I assume there are some solution I could construct that would not be the weak solution to our initial data, how to check that?
 A: To show that $u$ is a weak solution of this initial-value problem, we show that
$$
\int_{0}^{\infty}\int_{-\infty}^{\infty} \left[ \phi_t u + \phi_x f(u)\right] \mathrm{d}x\, \mathrm{d}t = -\int_{-\infty}^{\infty} \phi(x,0)\, u (x,0)\,\mathrm{d}x
$$
is satisfied for all $\phi$ in $C_0^1(\mathbb{R}\times \mathbb{R}^+)$. Let us prove this identity in the case
$$ u(x,t) = u_1(x,t) = \left\lbrace\begin{aligned}&0 &&\text{if } x < t/2\, ,\\ &1 &&\text{if } x > t/2\, ,\end{aligned}\right. $$
with the flux function of Burgers' equation $f(u) = \frac{1}{2}u^2$.
To do so, we split the integral in two parts, and switch the integrals according to the Fubini theorem:
\begin{aligned}
\int_{0}^{\infty}\!\int_{-\infty}^{\infty} \left[ \phi_t u + \phi_x f(u)\right] \mathrm{d}x\, \mathrm{d}t &= \int_{-\infty}^{\infty}\int_{0}^{\infty} \phi_t u\, \mathrm{d}t\, \mathrm{d}x + \int_{0}^{\infty}\!\int_{-\infty}^{\infty} \phi_x f(u)\, \mathrm{d}x\, \mathrm{d}t \\
&= \int_{0}^{\infty}\int_{0}^{2x} \phi_t \, \mathrm{d}t\, \mathrm{d}x + \frac{1}{2}\int_{0}^{\infty}\!\int_{t/2}^{\infty} \phi_x \, \mathrm{d}x\, \mathrm{d}t \\
&= \int_{0}^{\infty}\left[\phi(x,2x) - \phi(x,0)\right]\mathrm{d}x - \frac{1}{2}\int_{0}^{\infty} \phi(t/2,t)\, \mathrm{d}t \\
&= -\int_{0}^{\infty}\phi(x,0)\,\mathrm{d}x \\
&= -\int_{-\infty}^{\infty}\phi(x,0)\,u(x,0)\,\mathrm{d}x \, .
\end{aligned}
In the case where $u(x,t) = u_2(x,t)$, the proof is quite similar. Note however that now $u$ is continuous, hence its first derivatives include jumps, but no higher-order singularity such as Dirac deltas.
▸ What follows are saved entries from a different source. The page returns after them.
(** * Source-estimate similarity metrics: [mne/simulation/metrics.py]

    A shallow embedding of [_check_stc] and [source_estimate_quantification]
    together with the part of Python, numpy and scipy they rely on, followed
    by the properties of the metric evaluator.

    The two functions are embedded over two number systems.

    - In [Numpy] and [Metrics] a finite float64 is an exact real number and
      the results of a zero divisor are kept ([NaN], infinities).  This
      embedding carries the statements that no rounding can touch: which
      test fires, which error is raised, where a score is exactly zero or
      not a number.

    - In [Numpy64] and [Metrics.F64] a float64 is an IEEE 754 binary64 value
      and every operation rounds to nearest, ties to even, overflows to an
      infinity and underflows as the format says.  This embedding carries
      the statements on the value of a score. *)

From Stdlib Require Import Reals Lra Lia List String Ascii Bool Arith ZArith.
From Stdlib Require Import SpecFloat.
Import ListNotations.

Local Open Scope R_scope.

(** ** Python: exceptions and results *)

Module Py.

(** The built-in exception classes that matter here, with their message. *)
Inductive exn : Type :=
| ValueError (msg : string)
| NotImplementedError (msg : string).

(** A call either returns a value or raises. *)
Inductive result (A : Type) : Type :=
| Return (a : A)
| Raise (e : exn).

Arguments Return {A} a.
Arguments Raise {A} e.

Definition bind {A B : Type} (m : result A) (k : A -> result B) : result B :=
  match m with
  | Return a => k a
  | Raise e => Raise e
  end.

Definition raises_NotImplemented {A : Type} (m : result A) : Prop :=
  exists msg, m = Raise (NotImplementedError msg).

(** The double-quote character (code 34) and a string put between two
    of them. *)
Definition dq : string :=
  String (Ascii false true false false false true false false) EmptyString.

Definition quoted (s : string) : string := (dq ++ s ++ dq)%string.

(** [needle in haystack] on strings. *)
Definition contains (needle haystack : string) : bool :=
  match index 0 needle haystack with
  | Some _ => true
  | None => false
  end.

End Py.

Notation "x <- m ;; k" := (Py.bind m (fun x => k))
  (at level 61, m at next level, right associativity).

(** ** numpy and scipy.linalg *)

Module Numpy.
Import Py.

(** A float64 value: finite, an infinity, or not-a-number. *)
Inductive float64 : Type :=
| Fin (x : R)
| Inf (negative : bool)
| NaN.

(** [x / y] on finite operands; a zero divisor raises nothing. *)
Definition true_divide (x y : R) : float64 :=
  if Req_dec_T y 0 then
    if Req_dec_T x 0 then NaN
    else Inf (if Rlt_dec x 0 then true else false)
  else Fin (x / y).

(** [np.sqrt] on a scalar. *)
Definition np_sqrt (v : float64) : float64 :=
  match v with
  | Fin x => if Rlt_dec x 0 then NaN else Fin (sqrt x)
  | Inf false => Inf false
  | Inf true => NaN
  | NaN => NaN
  end.

(** [1 - v]. *)
Definition one_minus (v : float64) : float64 :=
  match v with
  | Fin x => Fin (1 - x)
  | Inf s => Inf (negb s)
  | NaN => NaN
  end.

(** A two-dimensional array: its shape and its elements in row-major
    order, which is the order [flatten] gives. *)
Record ndarray : Type := mk_ndarray {
  shape : nat * nat;
  flat : list R
}.

Definition size (a : ndarray) : nat := (fst (shape a) * snd (shape a))%nat.

Definition wf (a : ndarray) : Prop := List.length (flat a) = size a.

Definition shape_eqb (s1 s2 : nat * nat) : bool :=
  Nat.eqb (fst s1) (fst s2) && Nat.eqb (snd s1) (snd s2).

Definition flatten (a : ndarray) : list R := flat a.
(** * The eskip tokenizer and the filter chain of skipper

    A shallow embedding of [eskip/lexer.go] and [filters/chain/chain.go],
    with the parts of Go's standard library they call ([regexp], [fmt],
    [strings], [strconv]), and the properties of the specification that
    are stated about them.

    Conventions
    - a Go [string] is a sequence of bytes: [list ascii];
    - a Go [int] is a 64-bit two's complement integer: [Z] with [wrap64]
      written at every addition;
    - a run-time panic is [None] in the [option] monad;
    - a nil slice is the empty list. *)

From Stdlib Require Import ZArith Lia Bool List Ascii String DecimalString QArith.
From Stdlib Require Import Floats.SpecFloat.
From stdpp Require Import base option list gmap strings.

#[local] Open Scope Z_scope.
#[local] Open Scope list_scope.

(* ===================================================================== *)
(** * Strings and formatting *)
(* ===================================================================== *)

Abbreviation gostring := (list ascii).

(** A string literal of the source, as bytes. *)
Definition bytes (s : string) : gostring := list_ascii_of_string s.

Definition dquote : ascii := "034"%char.
Definition backslash : ascii := "092"%char.
Definition backtick : ascii := "096"%char.
Definition slash : ascii := "047"%char.
Definition CR : ascii := "013"%char.
Definition LF : ascii := "010"%char.

(** [len(s)] as a Go [int]. *)
Definition len (s : gostring) : Z := Z.of_nat (length s).

Definition len_list {A} (s : list A) : Z := Z.of_nat (length s).

(** Two's complement wrap-around of a 64-bit [int]. *)
Definition wrap64 (z : Z) : Z := (z + 2 ^ 63) mod 2 ^ 64 - 2 ^ 63.

(** [strconv.Itoa] / the [%d] verb: decimal digits, a minus sign when
    negative. *)
Definition Itoa (z : Z) : gostring :=
  bytes (NilZero.string_of_int (Z.to_int z)).

(** [strings.Join]. *)
Fixpoint Join (elems : list gostring) (sep : gostring) : gostring :=
  match elems with
  | [] => []
  | [e] => e
  | e :: rest => e ++ sep ++ Join rest sep
  end.

(** [strings.Index(s, c) >= 0] for a one-byte string [c]: the byte occurs
    in [s]. *)
Definition contains (s : gostring) (c : ascii) : bool :=
  existsb (Ascii.eqb c) s.

(** Arguments of [fmt.Sprintf]. *)
Inductive fmtArg :=
| ArgS (s : gostring)
| ArgD (z : Z).

(** [fmt.Sprintf] for the verbs the source uses, [%s] and [%d], each
    applied to an operand of its own type. Every other byte of the format
    is copied. *)
Fixpoint Sprintf (format : gostring) (args : list fmtArg) : gostring :=
  match format with
  | [] => []
  | c :: rest =>
      if Ascii.eqb c "%" then
        match rest, args with
        | v :: rest', ArgS s :: args' =>
            if Ascii.eqb v "s" then s ++ Sprintf rest' args'
            else c :: Sprintf rest args
        | v :: rest', ArgD z :: args' =>
            if Ascii.eqb v "d" then Itoa z ++ Sprintf rest' args'
            else c :: Sprintf rest args
        | _, _ => c :: Sprintf rest args
        end
      else c :: Sprintf rest args
  end.

(** [s[lo:hi]]; panics unless [0 <= lo <= hi <= len(s)]. *)
Definition slice (s : gostring) (lo hi : Z) : option gostring :=
  if (0 <=? lo) && (lo <=? hi) && (hi <=? len s)
  then Some (take (Z.to_nat (hi - lo)) (drop (Z.to_nat lo) s))
  else None.

(* ===================================================================== *)
(** * Go's [regexp] package *)
(* ===================================================================== *)

Module regexp.

(** ** Syntax trees ([regexp/syntax.Regexp]) *)

(** A character class: a literal, [.] (any character but a line feed, as
    no [s] flag is set), or a bracket expression or Perl class as a list
    of inclusive ranges, possibly negated. *)
Inductive charClass :=
| Literal (c : ascii)
| AnyCharNotNL
| Ranges (negated : bool) (rs : list (ascii * ascii)).

Inductive Regexp :=
| OpEmptyMatch
| OpCharClass (cl : charClass)
| OpBeginText
| OpEndText
| OpCapture (index : nat) (sub : Regexp)
| OpStar (sub : Regexp)
| OpPlus (sub : Regexp)
| OpQuest (sub : Regexp)
| OpConcat (sub1 sub2 : Regexp)
| OpAlternate (sub1 sub2 : Regexp).

Definition in_range (c : ascii) (r : ascii * ascii) : bool :=
  (N_of_ascii (fst r) <=? N_of_ascii c)%N && (N_of_ascii c <=? N_of_ascii (snd r))%N.

(** The pattern works on bytes here. Go decodes UTF-8, and the two agree
    on this lexer's pattern: every byte of a multi-byte character and
    every invalid byte is outside all of its literals and positive
    classes and inside [.] and its negated classes. *)
Definition class_matches (cl : charClass) (c : ascii) : bool :=
  match cl with
  | Literal d => Ascii.eqb c d
  | AnyCharNotNL => negb (Ascii.eqb c LF)
  | Ranges negated rs => xorb negated (existsb (in_range c) rs)
  end.

(** [\s], [\w] and [\d]. *)
Definition perl_space : charClass :=
  Ranges false [("009", "010"); ("012", "013"); (" ", " ")]%char.
Definition perl_word : charClass :=
  Ranges false [("0", "9"); ("A", "Z"); ("_", "_"); ("a", "z")]%char.
Definition perl_digit : charClass :=
  Ranges false [("0", "9")]%char.

(** ** Parsing ([regexp/syntax.Parse])

    The part of the syntax the lexer's pattern is written in: literals,
    escaped punctuation, [\s \w \d], [.], [^], [$], bracket expressions,
    capturing groups, alternation and the greedy [*], [+], [?]. Anything
    else is refused ([None]). Capturing groups are numbered from 1 in the
    order of their opening parentheses. *)

Definition is_punct (c : ascii) : bool :=
  let n := N_of_ascii c in
  ((33 <=? n) && (n <=? 47) || (58 <=? n) && (n <=? 64) ||
   (91 <=? n) && (n <=? 96) || (123 <=? n) && (n <=? 126))%N.

(** The character an escape sequence stands for, inside or outside
    brackets. *)
Definition escaped_char (c : ascii) : option ascii :=
  if is_punct c then Some c
  else if Ascii.eqb c "n" then Some LF
  else if Ascii.eqb c "r" then Some CR
  else if Ascii.eqb c "t" then Some "009"%char
  else if Ascii.eqb c "f" then Some "012"%char
  else None.

(** One character of a bracket expression. *)
Definition class_char (s : gostring) : option (ascii * gostring) :=
  match s with
  | [] => None
  | c :: s1 =>
      if Ascii.eqb c backslash then
        match s1 with
        | e :: s2 => d ← escaped_char e; Some (d, s2)
        | [] => None
        end
      else Some (c, s1)
  end.

(** The ranges of a bracket expression, up to the closing bracket. *)
Fixpoint class_items (fuel : nat) (first : bool) (s : gostring)
  : option (list (ascii * ascii) * gostring) :=
  match fuel with
  | O => None
  | S fuel =>
      match s with
      | [] => None
      | c :: s0 =>
          if Ascii.eqb c "]" && negb first then Some ([], s0)
          else
            '(lo, s1) ← class_char s;
            match s1 with
            | d :: s2 =>
                if Ascii.eqb d "-" && negb (match s2 with e :: _ => Ascii.eqb e "]" | [] => true end)
                then
                  '(hi, s3) ← class_char s2;
                  if (N_of_ascii hi <? N_of_ascii lo)%N then None
                  else '(rs, s4) ← class_items fuel false s3; Some ((lo, hi) :: rs, s4)
                else '(rs, s4) ← class_items fuel false s1; Some ((lo, lo) :: rs, s4)
            | [] => None
            end
      end
  end.

Definition parse_class (s : gostring) : option (charClass * gostring) :=
  match s with
  | c :: s1 =>
      if Ascii.eqb c "^"
      then '(rs, s2) ← class_items (S (length s1)) true s1; Some (Ranges true rs, s2)
      else '(rs, s2) ← class_items (S (length s)) true s; Some (Ranges false rs, s2)
  | [] => None
  end.

Definition is_repeat_op (c : ascii) : bool :=
  Ascii.eqb c "*" || Ascii.eqb c "+" || Ascii.eqb c "?" || Ascii.eqb c "{".

Definition concat (r1 r2 : Regexp) : Regexp :=
  match r2 with
  | OpEmptyMatch => r1
  | _ => OpConcat r1 r2
  end.
(** * Music League bot: reminder scheduling and persistence

    A shallow embedding of the reminder subsystem of the bot:
    - [storage]   the JSON file store of storage.js,
    - [scheduler] the timer engine and registry of scheduler.js,
    - [bot]       the [/remind] command handler of bot.js.

    Conventions of the embedding.
    - A timestamp is the number of milliseconds since the epoch, as an
      integer: the ISO string that [toISOString] writes into a record and
      that [new Date(...).getTime()] reads back denotes exactly that number.
    - The system clock, the random UUID source, the outcome of a delivery and
      the moment at which the event loop runs a timeout are inputs of the
      environment.  The clock is an oracle held in the world: its [n]-th
      reading is [clock w n].
    - [reminders.json] is an array of entries; an entry is either the
      serialisation of a reminder record, as [saveReminders] writes it, or
      text that does not parse.  [JSON.parse] works on the document as a
      whole: one malformed entry makes it throw.  A document that parses
      but holds something else than records is outside [file]; for [null]
      in place of a record see [restore_values].
    - Handlers and timeout callbacks run one at a time.  The functions of
      [scheduler] and [bot] are single calls; [react] is the event loop, in
      which the delivery closure is suspended at its [await]s. *)

From stdpp Require Import gmap strings list fin_maps.
From Stdlib Require Import Ascii.

Open Scope Z_scope.

(** ** Data model *)

(** The object built by [scheduler.addReminder]: [{ id, ...opts }]. *)
Record reminder := {
  id : string;
  guildId : string;
  channelId : string;
  type : string;
  deadline : Z;
  remindAt : Z;
  label : string;
  emoji : string;
}.

#[global] Instance reminder_eq_dec : EqDecision reminder.
Proof. solve_decision. Defined.

(** The [opts] argument of [scheduler.addReminder], as bot.js builds it. *)
Record opts := {
  o_guildId : string;
  o_channelId : string;
  o_type : string;
  o_deadline : Z;
  o_remindAt : Z;
  o_label : string;
  o_emoji : string;
}.

(** One element of the array in [reminders.json]: a reminder record, or
    text that makes [JSON.parse] throw. *)
Inductive entry :=
  | Rec (r : reminder)
  | Malformed (text : string).

#[global] Instance entry_eq_dec : EqDecision entry.
Proof. solve_decision. Defined.

(** The file [data/reminders.json]. *)
Inductive file :=
  | Absent
  | Content (es : list entry).

#[global] Instance file_eq_dec : EqDecision file.
Proof. solve_decision. Defined.

(** The part of a guild's configuration that the reminder code reads. *)
Record guildConfig := {
  notifyChannelId : option string;
  leagueUrl : option string;
}.

(** What a pending timeout runs when it expires: the two closures that
    [scheduleTimer] passes to [setTimeout]. *)
Inductive callback :=
  | Reschedule (r : reminder)
  | Deliver (r : reminder).

Record timer := {
  t_delay : Z;
  t_callback : callback;
}.

Definition callback_reminder (c : callback) : reminder :=
  match c with Reschedule r | Deliver r => r end.

(** How the [try] block of the delivery closure ends. *)
Inductive outcome :=
  | Sent
  | NoChannel
  | Threw (message : string).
Also, one observes that $u_t$, $u_x$ equal zero outside the domain $\lbrace 0\leq t, 0\leq x\leq t\rbrace$. Furthermore,
\begin{aligned}
\int_{0}^{\infty}\int_{-\infty}^{\infty} u_t \phi\, \text d x\,\text d t &= -\int_{0}^\infty\int_{0}^{t} \frac{x}{t^2} \phi\, \text d x\,\text d t ,
\end{aligned}
\begin{aligned}
\int_{0}^{\infty}\int_{-\infty}^{\infty} \tfrac12(u^2)_x \phi\, \text d x\,\text d t &= \int_{0}^\infty\int_{0}^{t} \frac{x}{t^2} \phi\, \text d x\,\text d t .
\end{aligned}
The sum of these two integrals vanishes, thus ending the proof (via IBP).

This is a particular case of exercise 3.4 p 29 of the book [1].
[1] R.J. LeVeque: Numerical Methods for Conservation Laws, 2nd ed., Birkhäuser, 1992.